I suppose that it could be argued that because of the increase in children's allowances, and, because it is the job of the Minister to take away with one hand what the Treasury or the Chancellor has given with the other, the result is that whereas a mature student with three children was receiving in 1954 £133 for those children, under these Regulations, and when it is dearer to live in Britain, he will receive not £133 but £120. Moreover this Regulation tightens up the definition of mature student. He must now be over 25. Similarly, we are writing into another Bill which the House has to consider that the age of 25 is the minimum under which one can qualify for this kind of award. I believe the figure of 25 to be arbitrary and indefensible.

The mature student must also have earned his own living for at least three years, if he is to qualify for an award. Only half the time he serves in National Service however, is counted as earning his own living, and I have always protested about that. I suggest to the Parliamentary Secretary that a man who serves his country for two years as a National Service man is earning his living as effectively and as honourably as anyone else in the country and it is outrageous that that should be counted as only half for the purposes of this grant. As I said, these Regulations improve the position of the student scholar slightly, and that of the mature student infinitesimally, especially if he happens to have three children. I hope that when the Minister is considering the problems of the university student he will think carefully over some of the points which are being raised in this debate.

10.47 p.m.

Mr. James Boyden (Bishop Auckland)

I wish to address my remarks purely to the maintenance allowance part of the Regulations. Most of the figures—the age of 25, the half of the period of National Service, the three years independent earning—must be conventional and any other figures would do almost as well. They have grown up haphazardly and have very little bearing on the present position of the older young people. Surely National Service qualifies as any kind of service and earning of income can do and ought to be accounted in full.

I should have thought that the earnings rule, especially with a student of independent means, was a conventional notional figure and one year would do as well as three. I hope that the Parliamentary Secretary will tell us what magic there is in the period of three years. Surely the point is to determine whether a young person has been standing on his own feet economically. I hope that when these Regulations are revised again the figure framework will be given serious consideration.

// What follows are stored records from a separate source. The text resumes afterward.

(* ===== verification/Record.v ===== *)
(** * Records, operations and keys

    Models [as_record.c], [as_record_iterator.c], [as_record_hooks.c], [_bin.c],
    [as_operations.c] and the constructors of [as_key.c]: what a program fills in before
    it calls the functions of [aerospike_key.c], and what it reads afterwards.

    Values are trees here; what an operation passes to [as_val_destroy] is part of its
    result, so that the theorems say which references a record owns.  File [Objects] has
    the counters behind them. *)

From S2P Require Import Prelude ByteOrder Value Msgpack Roundtrip Wire Socket Parse Execute.
From stdpp Require Import gmap.
Open Scope Z_scope.

Definition AS_BIN_NAME_MAX_SIZE : Z := 15.

(** ** Bins *)

(** [strcpy] into [bin->name]. *)
Definition as_bin_defaults (name : list Z) (valuep : option as_val) : option as_bin :=
  if strlen name <? AS_BIN_NAME_MAX_SIZE then Some (mk_bin (c_str name) valuep) else None.

Definition as_bin_init (value : option as_val) (name : list Z) : option as_bin := as_bin_defaults name value.
Definition as_bin_init_int64 (value : Z) (name : list Z) : option as_bin := as_bin_defaults name (Some (VInteger value)).
Definition as_bin_init_str (value : list Z) (name : list Z) : option as_bin := as_bin_defaults name (Some (VString value)).
Definition as_bin_init_raw (value : list Z) (name : list Z) : option as_bin :=
  as_bin_defaults name (Some (VBytes AS_BYTES_BLOB value)).
Definition as_bin_init_nil (name : list Z) : option as_bin := as_bin_defaults name (Some VNil).

(** The bin without its value, and what is destroyed. *)
Definition as_bin_destroy (b : as_bin) : as_bin * list as_val := (mk_bin [] None, option_list (bin_valuep b)).

(** ** Records *)

Section Record.
Context `{Platform}.

(** What a new array of [n] bins holds. *)
Context (uninit_bins : Z -> list as_bin).

Definition as_record_init (nbins : Z) : as_record := as_record_new uninit_bins nbins.

Definition with_entries (rec : as_record) (size : Z) (entries : list as_bin) : as_record :=
  mk_record (rec_key rec) (rec_gen rec) (rec_ttl rec) (bins_free rec) (bins_capacity rec) size entries.

(** The loop over [rec->bins]: the first of the [n] entries from [i] on that has this
    name. *)
Fixpoint find_bin (n i : nat) (entries : list as_bin) (name : list Z) : option (option (nat * as_bin)) :=
  match n with
  | O => Some None
  | S n =>
      b ← entries !! i;
      if bool_decide (c_str (bin_name b) = c_str name) then Some (Some (i, b)) else find_bin n (S i) entries name
  end.

(** The index of the bin, NULL when there is none; the destroyed value. *)
Definition as_record_bin_forupdate (rec : as_record) (name : option (list Z)) : option (option nat * as_record * list as_val) :=
  match name with
  | None => Some (None, rec, [])
  | Some name =>
      if negb (strlen name <? AS_BIN_NAME_MAX_SIZE) then Some (None, rec, [])
      else
        found ← find_bin (Z.to_nat (bins_size rec)) 0 (bins_entries rec) name;
        match found with
        | Some (i, b) =>
            Some (Some i, with_entries rec (bins_size rec) (<[i := mk_bin (bin_name b) None]> (bins_entries rec)),
                  option_list (bin_valuep b))
        | None =>
            if bins_size rec <? bins_capacity rec
            then Some (Some (Z.to_nat (bins_size rec)), with_entries rec (u16 (bins_size rec + 1)) (bins_entries rec), [])
            else Some (None, rec, [])
        end
  end.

As the Regulations have grown up, I do not think that it has been appreciated that the students who have had a break and gone at 18 or 20 to a university have had a tussle with their social affairs. They have become students and they have to fulfil an obligation to a wife and children and, it may be, to a dependent relative. Within my experience of encouraging adult students to go to university I have had many cases in which the economic strain upon the wife has had a very deleterious effect on the husband's studies, and it seems to me that the Ministry of Education and the local education authorities should do everything within their power to overcome this difficulty.

The Crowther Report makes a very strong point of the need to recognise in the curriculum of schools and colleges the growing maturity particularly of girls and of young people generally, and it emphasises very forcibly the point made by my hon. Friend the Member for Flint, East that men and women marry earlier. Perhaps I may quote one sentence: Today, half the women in the country and a quarter of the men are married before they are 25. These Regulations penalise some of the best parts of our population, the people who have the brains, in this case mature students, and who have the guts to persist in their studies. They are being penalised against their contemporaries. This is a very serious problem in relation to grammar school boys and girls—the problem of easy earnings in industry pulling people away from study. Why the Ministry of Education and the local education authorities should perpetuate that at a stage when these young men and women are very responsible, and are undertaking very arduous intellectual enterprises, is beyond me.

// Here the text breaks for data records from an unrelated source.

(** ** Lists of a fixed capacity *)

(** The names of a scan, and the predicates of a query, are a block asked for once, which
    takes items until it is full. *)
Inductive bcall (A : Type) := BInit (n : Z) | BAdd (x : A).
Arguments BInit {A} n.
Arguments BAdd {A} x.

Definition bounded_step {A} (s : option Z * list A) (call : bcall A) : option Z * list A :=
  match call, s with
  | BInit n, (None, _) => (Some n, [])
  | BInit _, _ => s
  | BAdd x, (cap, l) => if blen l <? default 0 cap then (cap, l ++ [x]) else s
  end.
Definition bounded {A} (calls : list (bcall A)) : list A := (fold_left bounded_step calls (None, [])).2.

Definition select_call (init : option (Z * bool)) (bin : option (list Z)) : option (bcall (list Z)) :=
  match init, bin with
  | Some (n, ok), _ => if ok then Some (BInit n) else None
  | None, Some b => if strlen b <? AS_BIN_NAME_MAX_SIZE then Some (BAdd (c_str b)) else None
  | None, None => None
  end.

Definition scan_select_call (call : scan_call) : option (bcall (list Z)) :=
  match call with
  | SSelectInit n ok => select_call (Some (n, ok)) None
  | SSelect bin => select_call None bin
  | _ => None
  end.

Definition select_rep (s : as_select) (a : option Z * list (list Z)) : Prop :=
  Forall (fun name => strlen name <= AS_BIN_NAME_MAX_LEN) a.2 /\
  match a with
  | (None, l) => l = [] /\ s = no_select
  | (Some n, l) => sel_capacity s = n /\ 0 <= n <= 65535 /\ sel_size s = blen l /\ blen l <= n
                   /\ sel_entries s = Some (l ++ replicate (Z.to_nat n - length l) [])
  end.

I want to mention a particular anomaly about which the International Union of Students feels very strongly and which these Regulations do nothing to amend. Students are practically debarred from assistance under the National Assistance Board. In the memorandum which it has submitted to the Hill Committee, the union states that it may well be the case that students are the only group in the community who are not eligible for assistance from the Assistance Board although they are in a full-time occupation which precludes them from earning. I will not labour the point except to state it, but I hope that in these and subsequent Regulations the Minister will give very serious consideration to this anomaly.

Perhaps I could also turn to the financial difficulties of married students with children. As my hon. Friend the Member for Itchen said, the sum of money is almost derisory. How can a student keep a second child on £35 a year? Hon. Members opposite spend more in one night on a dinner party. They expect that student, with all the costs and difficulties of being a student, to keep his second child on £35.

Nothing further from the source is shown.